Yoga compares this mundane life to the rotation of a six-spoked wheel. The six spokes are Raga, Dvesha, virtue, vice, pleasure and pain. Man does various virtuous and vicious actions on account of the force of the two currents i.e., likes and dislikes and he reaps the fruits of his actions viz., pleasure and pain. Through memory of pleasure he gets attachment to sensual objects. From attachment he favours some persons and does harm to some others. From likes and dislikes, pleasure and pain crop up in the mind. Thus the wheel of Raga and Dvesha, virtue and vice, pleasure and pain revolves without any likelihood of its coming to a stop by itself. But the Yogi stops this wheel from rotating by destroying the five afflictions through the practice of Asamprajnata Samadhi.
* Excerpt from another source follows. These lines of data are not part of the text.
(* ===== verification/FormStorage.v ===== *)
(** * Form storage

    [internal/approval/storage]: how the fields of a form become physical tables
    ([ddl.go], [types.go]), and how the form data of an instance is written to
    them ([table.go], [json.go], dispatched by [storage.go]).  Also
    [ValidateBusinessIdentifier] of [approval/binding.go].

    The generated tables are known to the model by the statements sent for them.
    What deployment accepts for table storage, publishing can provision: every
    generated name is a plain SQL identifier, and columns and tables do not
    collide. *)
From Stdlib Require Import Ascii.
From S2P Require Import Prelude Enums StateMachine Models Demo Store Shared FormValidation.

(** ** Identifiers *)

Notation bytes := String.list_ascii_of_string.
Definition byteOf (a : ascii) : nat := nat_of_ascii a.
Definition inRange (lo hi : nat) (a : ascii) : bool := (lo <=? byteOf a)%nat && (byteOf a <=? hi)%nat.
Definition isLower : ascii → bool := inRange 97 122.
Definition isUpper : ascii → bool := inRange 65 90.
Definition isDigit : ascii → bool := inRange 48 57.
Definition isUnderscore : ascii → bool := inRange 95 95.

(** [^[A-Za-z_][A-Za-z0-9_]{0,62}$] *)
Definition identStart (a : ascii) : bool := isLower a || isUpper a || isUnderscore a.
Definition identPart (a : ascii) : bool := identStart a || isDigit a.
Definition businessIdentifierPattern (s : string) : bool :=
  match bytes s with
  | [] => false
  | a :: rest => identStart a && forallb identPart rest && (length rest <=? 62)%nat
  end.
Definition ValidateBusinessIdentifier (id : string) : res unit :=
  let trimmed := TrimSpace id in
  if trimmed ==? "" then Ok tt
  else failIf (negb (businessIdentifierPattern trimmed)) ErrInvalidBusinessIdentifier.
(** Where the failure is wrapped in [ErrInvalidGeneratedIdentifier]. *)
Definition requireIdentifier (id : string) : res unit :=
  match ValidateBusinessIdentifier id with
  | Ok _ => Ok tt
  | Err _ => Err ErrInvalidGeneratedIdentifier
  end.

(** [strings.ToLower], byte by byte: beside the Latin capitals only the dotted
    capital I (U+0130) and the Kelvin sign (U+212A) have an ASCII lower case; any
    other letter outside ASCII stays outside and is left as it is, which is all
    the replacement below can tell. *)
Definition lowerASCII (a : ascii) : ascii := if isUpper a then ascii_of_nat (byteOf a + 32) else a.
Fixpoint lowerBytes (l : list ascii) : list ascii :=
  match l with
  | [] => []
  | a :: l1 =>
      match l1 with
      | [] => [lowerASCII a]
      | b :: l2 =>
          if (byteOf a =? 196)%nat && (byteOf b =? 176)%nat then ascii_of_nat 105 :: lowerBytes l2
          else
            match l2 with
            | c :: l3 =>
                if (byteOf a =? 226)%nat && (byteOf b =? 132)%nat && (byteOf c =? 170)%nat
                then ascii_of_nat 107 :: lowerBytes l3
                else lowerASCII a :: lowerBytes l1
            | [] => lowerASCII a :: lowerBytes l1
            end
      end
  end.
(** [nonIdentifierRune.ReplaceAllString(..., "_")]: a run becomes one underscore. *)
Definition identRune (a : ascii) : bool := isLower a || isDigit a || isUnderscore a.
Fixpoint replaceRuns (inRun : bool) (l : list ascii) : list ascii :=
  match l with
  | [] => []
  | a :: l =>
      if identRune a then a :: replaceRuns false l
      else if inRun then replaceRuns true l
      else ascii_of_nat 95 :: replaceRuns true l
  end.
Definition sanitizeForIdentifier (s : string) : string :=
  String.string_of_list_ascii (replaceRuns false (lowerBytes (bytes (TrimSpace s)))).

(** [strings.TrimRight(s, "_")] and [s[:n]] *)
Fixpoint dropUnderscores (l : list ascii) : list ascii :=
  match l with
  | a :: l' => if isUnderscore a then dropUnderscores l' else l
  | [] => []
  end.
Definition trimRightUnderscore (s : string) : string :=
  String.string_of_list_ascii (reverse (dropUnderscores (reverse (bytes s)))).
Definition takeBytes (n : nat) (s : string) : string := String.string_of_list_ascii (take n (bytes s)).

Definition identifierMaxLen : Z := 63.
Definition physicalTablePrefix : string := "apv_form_".
Definition reservedColumns : list string := ["id"; "instance_id"; "row_index"; "created_at"].

Definition buildPhysicalTableName (flowCode versionID : string) : res string :=
  let name := sanitizeForIdentifier flowCode in
  let codeBudget := (identifierMaxLen - Z.of_nat (String.length physicalTablePrefix)
                     - Z.of_nat (String.length versionID) - 1)%Z in
  let name := if (0 <? codeBudget)%Z && (codeBudget <? Z.of_nat (String.length name))%Z
              then takeBytes (Z.to_nat codeBudget) name else name in
  let name := trimRightUnderscore name in
  let table := if (0 <? codeBudget)%Z && negb (name ==? "")
               then physicalTablePrefix +:+ name +:+ "_" +:+ versionID
               else physicalTablePrefix +:+ versionID in
  requireIdentifier table ≫= λ _, Ok table.

Definition childSuffixBudget : nat := 32.
Definition childTableSuffix (fieldKey : string) : string :=
  let suffix := sanitizeForIdentifier fieldKey in
  if (childSuffixBudget <? String.length suffix)%nat
  then trimRightUnderscore (takeBytes childSuffixBudget suffix) else suffix.
Definition buildChildTableName (versionID fieldKey : string) : res string :=
  let name := physicalTablePrefix +:+ versionID +:+ "__" +:+ childTableSuffix fieldKey in
  requireIdentifier name ≫= λ _, Ok name.
Definition childIndexName (tableName : string) : string :=
  let base := "idx_" +:+ tableName in
  let suffix := "__instance_id" in
  let base := if (identifierMaxLen <? Z.of_nat (String.length base + String.length suffix))%Z
              then trimRightUnderscore (takeBytes (63 - String.length suffix) base) else base in
  base +:+ suffix.

(** ** The deploy-time check *)

Definition validateColumnField (field : FormFieldDefinition) (seen : gset string) : res (gset string) :=
  failIf (negb (FormField_ColumnType field ==? ColumnUnset)
          && negb (ColumnDataType_IsValid (FormField_ColumnType field))) ErrInvalidColumnType ≫= λ _,
  let column := sanitizeForIdentifier (FormField_Key field) in
  requireIdentifier column ≫= λ _,
  failIf (bool_decide (column ∈ reservedColumns)) ErrReservedColumnName ≫= λ _,
  failIf (bool_decide (column ∈ seen)) ErrDuplicateColumnName ≫= λ _,
  Ok ({[column]} ∪ seen).
Definition reservedColumnPool : gset string := list_to_set reservedColumns.
Fixpoint validateColumnFields (fields : list FormFieldDefinition) (pool : gset string) : res unit :=
  match fields with
  | [] => Ok tt
  | field :: rest => validateColumnField field pool ≫= λ pool, validateColumnFields rest pool
  end.
Definition validateChildTableSchema (field : FormFieldDefinition) (childNames : gset string)
    : res (gset string) :=
  let suffix := childTableSuffix (FormField_Key field) in
  requireIdentifier suffix ≫= λ _,
  failIf (bool_decide (suffix ∈ childNames)) ErrDuplicateColumnName ≫= λ _,
  validateColumnFields (FormField_Columns field) reservedColumnPool ≫= λ _,
  Ok ({[suffix]} ∪ childNames).
Fixpoint validateTableFields (fields : list FormFieldDefinition) (seen childNames : gset string) : res unit :=
  match fields with
  | [] => Ok tt
  | field :: rest =>
      if FormField_Kind field ==? FieldTable
      then validateChildTableSchema field childNames ≫= λ childNames, validateTableFields rest seen childNames
      else validateColumnField field seen ≫= λ seen, validateTableFields rest seen childNames
  end.
Definition ValidateTableFormSchema (fields : list FormFieldDefinition) : res unit :=
  validateTableFields fields reservedColumnPool ∅.

(** ** Column types *)

Record sqlTypes := {
  ty_pk : string; ty_id : string; ty_text : string; ty_number : string; ty_integer : string;
  ty_boolean : string; ty_date : string; ty_datetime : string; ty_json : string;
  ty_timestamp : string; ty_now : string;
}.
Definition postgresTypes : sqlTypes :=
  Build_sqlTypes "VARCHAR(32)" "VARCHAR(32)" "TEXT" "NUMERIC" "BIGINT" "BOOLEAN" "DATE" "TIMESTAMP"
    "JSONB" "TIMESTAMP" "LOCALTIMESTAMP".
Definition mysqlTypes : sqlTypes :=
  Build_sqlTypes "VARCHAR(32)" "VARCHAR(32)" "TEXT" "DECIMAL(38,10)" "BIGINT" "BOOLEAN" "DATE" "DATETIME"
    "JSON" "DATETIME" "CURRENT_TIMESTAMP".
Definition sqliteTypes : sqlTypes :=
  Build_sqlTypes "TEXT" "TEXT" "TEXT" "NUMERIC" "INTEGER" "INTEGER" "TEXT" "TEXT" "TEXT" "TIMESTAMP"
    "(datetime('now', 'localtime'))".
Definition typesFor (kind : DBKind) : option sqlTypes :=
  match kind with
  | Postgres => Some postgresTypes
  | MySQL => Some mysqlTypes
  | SQLite => Some sqliteTypes
  | _ => None
  end.
Definition pkConstraint (kind : DBKind) (tableName : string) : string :=
  if kind ==? Postgres then "CONSTRAINT pk_" +:+ tableName +:+ " PRIMARY KEY" else "PRIMARY KEY".

Definition maxMySQLVarcharChars : Z := 16383.
Definition maxPostgresVarcharChars : Z := 10485760.
Definition varcharType (kind : DBKind) (length : Z) : string :=
  if kind ==? SQLite then "TEXT"
  else
    let ceiling := if kind ==? MySQL then maxMySQLVarcharChars else maxPostgresVarcharChars in
    if (ceiling <? length)%Z then "TEXT" else "VARCHAR(" +:+ pretty length +:+ ")".
Definition maxDecimalScale : Z := 30.
Definition decimalType (kind : DBKind) (scale : Z) : string :=
  let scale := if (maxDecimalScale <? scale)%Z then maxDecimalScale else scale in
  match kind with
  | SQLite => "NUMERIC"
  | MySQL => "DECIMAL(38," +:+ pretty scale +:+ ")"
  | _ => "NUMERIC(38," +:+ pretty scale +:+ ")"
  end.
Definition sqlTypeForKind (t : sqlTypes) (kind : FieldKind) : string :=
  if kind ==? FieldNumber then ty_number t else ty_text t.
Definition columnTypeFor (kind : DBKind) (t : sqlTypes) (field : FormFieldDefinition) : string :=
  match FormField_ColumnType field with
  | ColumnUnset => sqlTypeForKind t (FormField_Kind field)
  | ColumnString =>
      match FormField_Validation field ≫= ValidationRule_MaxLength with
      | Some n => if (0 <? n)%Z then varcharType kind n else ty_text t
      | None => ty_text t
      end
  | ColumnInteger => ty_integer t
  | ColumnDecimal =>
      decimalType kind (match FormField_Scale field with
                        | Some n => if (0 <? n)%Z then n else 0%Z
                        | None => 0%Z
                        end)
  | ColumnBoolean => ty_boolean t
  | ColumnDate => ty_date t
  | ColumnDatetime => ty_datetime t
  | ColumnJSON => ty_json t
  | ColumnText | ColumnDataTypeOther _ => ty_text t
  end.

(** ** Table specifications *)

Record columnSpec := {
  col_Name : string; col_Type : string; col_IsNullable : bool;
  col_SourceFieldKey : option string; col_SortOrder : Z;
}.
Record tableSpec := { tbl_Name : string; tbl_SourceFieldKey : string; tbl_Columns : list columnSpec }.
Definition IsChild (t : tableSpec) : bool := negb (tbl_SourceFieldKey t ==? "").

(** The columns of the given scalar fields, numbered from [sortOrder]. *)
Definition fieldColumns (kind : DBKind) (t : sqlTypes) (sortOrder : Z) (fields : list FormFieldDefinition)
    : list columnSpec :=
  imap (λ i field,
    Build_columnSpec (sanitizeForIdentifier (FormField_Key field)) (columnTypeFor kind t field)
      (negb (FormField_IsRequired field)) (Some (FormField_Key field)) (sortOrder + Z.of_nat i)) fields.
Definition createdAt (t : sqlTypes) (sortOrder : Z) : columnSpec :=
  Build_columnSpec "created_at" (ty_timestamp t) false None sortOrder.

Definition buildChildTableSpec (kind : DBKind) (t : sqlTypes) (versionID : string)
    (field : FormFieldDefinition) : res tableSpec :=
  buildChildTableName versionID (FormField_Key field) ≫= λ name,
  let columns := FormField_Columns field in
  Ok (Build_tableSpec name (FormField_Key field)
    ([Build_columnSpec "id" (ty_pk t) false None 0; Build_columnSpec "instance_id" (ty_id t) false None 1;
      Build_columnSpec "row_index" (ty_integer t) false None 2]
     ++ fieldColumns kind t 3 columns ++ [createdAt t (3 + Z.of_nat (length columns))])).
Fixpoint buildChildren (kind : DBKind) (t : sqlTypes) (versionID : string) (fields : list FormFieldDefinition)
    : res (list tableSpec) :=
  match fields with
  | [] => Ok []
  | field :: rest =>
      if FormField_Kind field ==? FieldTable then
        buildChildTableSpec kind t versionID field ≫= λ child,
        buildChildren kind t versionID rest ≫= λ children,
        Ok (child :: children)
      else buildChildren kind t versionID rest
  end.
Definition scalarFields (fields : list FormFieldDefinition) : list FormFieldDefinition :=
  List.filter (λ f, negb (FormField_Kind f ==? FieldTable)) fields.
Definition buildTableSpecs (kind : DBKind) (flowCode versionID : string)
    (fields : list FormFieldDefinition) : res (list tableSpec) :=
  match typesFor kind with
  | None => Err ErrUnsupportedDialect
  | Some t =>
      ValidateTableFormSchema fields ≫= λ _,
      buildPhysicalTableName flowCode versionID ≫= λ mainName,
      buildChildren kind t versionID fields ≫= λ children,
      let scalars := scalarFields fields in
      Ok (Build_tableSpec mainName ""
        ([Build_columnSpec "id" (ty_pk t) false None 0; Build_columnSpec "instance_id" (ty_id t) false None 1]
         ++ fieldColumns kind t 2 scalars ++ [createdAt t (2 + Z.of_nat (length scalars))]) :: children)
  end.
The arduous practice of Yoga demands an abundance of energy and nerve-power on the part of the Yogic student. If one conserves the seminal energy only, he can have abundance of energy and nerve-power. Therefore, the practice of Brahmacharya is of paramount importance, if one desires to practise Yoga and achieve the highest end of Yoga quickly.
If there is slackness and irregularity in the practices, a fit of passion or wordliness may blow away the little good result which the Yogic student had achieved and then it would be very difficult for him to rise again to the original height to which he had ascended. That is the reason why one has to do arduous practice of Yoga, till he is established in the highest Samadhi. That Yogi who has controlled his mind through the arduous practice of Yoga for several years will be able to cognise the immutable Reality that is behind this empirical existence or the world of names and forms. That is the reason why Patanjali also says: "Practice becomes fixed and steady, when practised for a long time, without any break and with perfect devotion." (Ch. 1-15).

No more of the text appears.